Standard & Poor’s said on Tuesday that it could downgrade New Jersey’s general obligation bond rating in the next two years if state revenue assumptions turn out to be too optimistic.

The agency revised the Garden State’s outlook to negative from stable based on structural imbalance, in addition to optimistic revenue assumptions.

The outlook revision applies to $34 billion of outstanding debt, which includes the state’s GO debt, rated AA-minus, as well as its A-plus-rated appropriation debt and A-minus-rated moral obligation debt.

The action comes a few months after New Jersey passed its 2013 budget, and ahead of the New Jersey Economic Development Authority’s $400 million sale of school facilities bonds and notes this week, which was assigned a  S&P rating for appropriation-backed debt of A-plus.

As listed in its budget, New Jersey’s total revenues for 2013 are estimated to be $31.9 billion — $2.2 billion above last year’s revised projections.

“We revised the outlook to reflect our view of the risk of revenue assumptions we view as optimistic, continued reliance on one-time measures to offset revenue shortfalls, and longer-term growing expenditure pressures,” said S&P credit analyst John Sugden.

Pressures include pension funding increases, Medicaid and debt service. The state also has used one-time measures including debt restructuring, and using revenues from the affordable housing trust fund and a mortgage service settlement.

“They have about $1.2 billion that they’re citing as one-time measures and it includes a combination of revenues that won’t be available in future years,” Sugden said.
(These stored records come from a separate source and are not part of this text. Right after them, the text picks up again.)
Lemma next_strip_rec_acct :
  forall n fuel p fp hs fs k t,
    n < fuel -> chain None n p fp hs fs -> NoDup fp -> heap_ok hs ->
    acct_post n p hs fs k (next_strip_rec fuel (Some p) (mkState hs fs k t)).
Proof.
  intros n.
  induction n as [|j IH]; intros fuel p fp hs fs k t Hfuel Hch Hnd Hok;
    (destruct fuel as [|fuel]; [lia|]).
  - pose proof Hch as (f & _ & _ & _ & -> & _).
    now apply acct_level0.
  - pose proof Hch as (f & Hf & Hl & Hm & q & fq & Hn & Hchq & Hcase).
    destruct Hcase as [(Hst & r & o & Hr & Ho & -> & Sr & So)
                      |(Hst & r & w & nw & Hr & Hw & Hnw & -> & Sr & Sw & Sn)].
    + eapply acct_start; eauto; [lia|].
      intros k1 t1. apply (IH fuel q fq); [lia | assumption | | assumption].
      apply NoDup_cons in Hnd as [_ Hnd]. now apply NoDup_cons in Hnd as [_ Hnd].
    + eapply acct_store; eauto.
Qed.

Lemma next_strip_acct n p fp hs fs k t :
  chain None n p fp hs fs -> NoDup fp -> heap_ok hs ->
  acct_post n p hs fs k (next_strip (Some p) (mkState hs fs k t)).
Proof.
  intros Hch Hnd Hok.
  unfold next_strip. rewrite (fuel_for_chain _ _ _ _ _ _ k t Hch).
  eapply next_strip_rec_acct; eauto.
Qed.

End Accounting.

(** ** Sessions in which the caller frees strips *)

Section FreeingSessions.
Context {E : Env}.

Lemma next_strips_freeing_post :
  forall frees n p fp hs fs k t,
    chain None n p fp hs fs -> NoDup fp -> heap_ok hs ->
    exists rs hs' fs' k' evs,
      next_strips_freeing frees (Some p) (mkState hs fs k t) =
        Ok rs (mkState hs' fs' k' (evs ++ t)) /\
      chain None n p (footprint n fs' p) hs' fs' /\ NoDup (footprint n fs' p) /\
      heap_ok hs' /\ length rs = length frees /\
      chain_calls p fs fs' evs /\ calls_on (Some p) evs = length frees /\
      (tidy fs p -> tidy fs' p) /\ (linked fs p -> linked fs' p) /\
      (forall x, (forall i, nth_next fs i p <> Some x) -> fs' !! x = fs !! x) /\
      (forall x sx, hs !! x = Some sx -> x ∉ fp -> hs' !! x = Some sx) /\
      (forall x, x ∈ footprint n fs' p -> x ∈ fp \/ hs !! x = None) /\
      (forall x, is_Some (hs' !! x) ->
         x ∈ footprint n fs' p \/ x ∈ kept frees rs \/ ((x ∉ fp) /\ is_Some (hs !! x))).
Proof.
  induction frees as [|b bs IH]; intros n p fp hs fs k t Hch Hnd Hok.
  - pose proof (chain_footprint _ _ _ _ _ _ Hch) as Hfp.
    exists [], hs, fs, k, []. cbn [next_strips_freeing]. rewrite Hfp.
    split; [reflexivity|]. split; [assumption|]. split; [assumption|].
    split; [assumption|]. split; [reflexivity|].
    split; [apply chain_calls_refl|]. split; [reflexivity|].
    split; [auto|]. split; [auto|]. split; [auto|]. split; [auto|].
    split; [auto|].
    intros x Hx. destruct (decide (x ∈ fp)); auto.
  - destruct (next_strip_post None no_target n p fp hs fs k t Hch Hnd Hok)
      as (r & hs1 & fs1 & k1 & evs1 & fp1 & f & f1 & s & Hrun1 & Hch1 & Hnd1 & Hok1 &
          Hr & Sr & Fr & Pr & Pfp & Frs & Frf & Hev1 & Hf & Hf1 & Hstep & Hcc1).
    destruct (next_strip_acct n p fp hs fs k t Hch Hnd Hok)
      as (r' & hs1' & fs1' & k1' & t1' & Hrun' & Hb & Hc & Htidy & Hlinked & _).
    rewrite Hrun1 in Hrun'. injection Hrun' as <- <- <- <- <-.
    rewrite (chain_footprint _ _ _ _ _ _ Hch) in Hb.
    rewrite (chain_footprint _ _ _ _ _ _ Hch1) in Hb.
    apply NoDup_cons in Hnd1 as [Hrfp1 Hnd1].
    set (hs1x := if b then delete r hs1 else hs1).
    assert (Hx1 : forall x, x <> r -> hs1x !! x = hs1 !! x).
    { intros x Hx. unfold hs1x. destruct b; [now apply lookup_delete_ne | reflexivity]. }
    assert (Hxr : is_Some (hs1x !! r) -> b = false).
    { unfold hs1x. destruct b; [|reflexivity].
      rewrite lookup_delete_eq. intros [? ?]. discriminate. }
    assert (Hch1x : chain None n p fp1 hs1x fs1).
    { apply (chain_frame None n p fp1 hs1 fs1); [assumption | | auto].
      intros x Hx. apply Hx1. intros ->. contradiction. }
    assert (Hok1x : heap_ok hs1x).
    { unfold hs1x. destruct b; [now apply heap_ok_delete | assumption]. }
    destruct (IH n p fp1 hs1x fs1 k1 (evs1 ++ t) Hch1x Hnd1 Hok1x)
      as (rs & hs' & fs' & k' & evs2 & Hrun2 & Hch' & Hnd' & Hok' & Hlen & Hcc2 & Hc2 &
          Htidy2 & Hlinked2 & Hc' & Frs' & Pfp' & Hb').
    destruct Hev1 as (Hk1 & Hcalls1 & _).
    assert (Hbase : forall x sx, hs !! x = Some sx -> x ∉ fp -> x <> r /\ x ∉ fp1).
    { intros x sx Hx Hnin. split.
      + intros ->. destruct Pr as [Hin|Hnone]; [contradiction | congruence].
      + intros Hin. destruct (Pfp x Hin) as [Hin'|Hnone]; [contradiction | congruence]. }
    exists (Some r :: rs), hs', fs', k', (evs2 ++ evs1).
    split.
    { cbn [next_strips_freeing].
      mstep. { exact Hrun1. }
      mstep.
      { instantiate (1 := mkState hs1x fs1 k1 (evs1 ++ t)). instantiate (1 := tt).
        unfold hs1x. destruct b; [|reflexivity].
        eapply free_strip_ok. exact Hr. }
      mstep. { exact Hrun2. }
      unfold ret. now rewrite app_assoc. }
    split; [assumption|]. split; [assumption|]. split; [assumption|].
    split; [cbn [length]; now rewrite Hlen|].
    split; [now apply (chain_calls_trans p fs fs1 fs')|].
    split; [rewrite calls_on_app, Hcalls1, Hc2; cbn [length]; lia|].
    split; [auto|]. split; [auto|].
    split.
    { intros x Hx. rewrite Hc'; [now apply Hc|].
      intros i. rewrite (proj1 Hcc1 i). apply Hx. }
    split.
    { intros x sx Hx Hnin. destruct (Hbase x sx Hx Hnin) as [Hxr' Hxfp1].
      apply Frs'; [|assumption]. rewrite Hx1 by assumption. now apply Frs. }
    split.
    { intros x Hx.
      destruct (decide (x ∈ fp)) as [Hin|Hnin]; [now left|]. right.
      destruct (hs !! x) as [sx|] eqn:Hsx; [|reflexivity]. exfalso.
      destruct (Hbase x sx Hsx Hnin) as [Hxr' Hxfp1].
      destruct (Pfp' x Hx) as [Hin|Hnone]; [contradiction|].
      rewrite Hx1, (Frs x sx Hsx Hnin) in Hnone by assumption. discriminate. }
    intros x Hx. cbn [kept].
    destruct (Hb' x Hx) as [Hin|[Hin|[Hnin Hsome]]]; [now left | |].
    { right. left. apply elem_of_app. now right. }
    destruct (decide (x = r)) as [->|Hxr'].
    + right. left. apply elem_of_app. left.
      rewrite (Hxr Hsome). cbn. left.
    + rewrite Hx1 in Hsome by assumption.
      destruct (Hb x Hsome) as [Hin|[->|Hbase']]; [contradiction | contradiction | auto].
Qed.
The report says the state has already identified around $2.2 billion in budgetary gaps that would need to be closed for fiscal 2014.

“Should state revenue projections turn out to be optimistic, resulting in additional short-term budgetary maneuvering to close the gap — which would indicate continued fiscal pressures on the state — we could lower the rating,” the report said.

If the state sees a significant rebound that translates into revenues that are close to or above estimates and makes progress toward a structurally balanced budget, S&P could revise the outlook back to stable.

Andy Pratt, a spokesman for the N.J. Department of Treasury, said it is gratifying that the three major rating agencies all have affirmed New Jersey’s ratings, and pointed to the stable outlooks that Moody’s Investors Service and Fitch Ratings recently affirmed. Moody’s and Fitch rate New Jersey’s GO bonds at Aa3 and AA-minus, respectively.

“We believe investors will find S&P’s arguments to be out of step and its basis for revising New Jersey’s outlook unconvincing, particularly in the face of the continued growth in New Jersey’s economy and state revenues,” Pratt said.

Last month, the Treasury reported that the state’s major revenues were up 2.5% from the year before.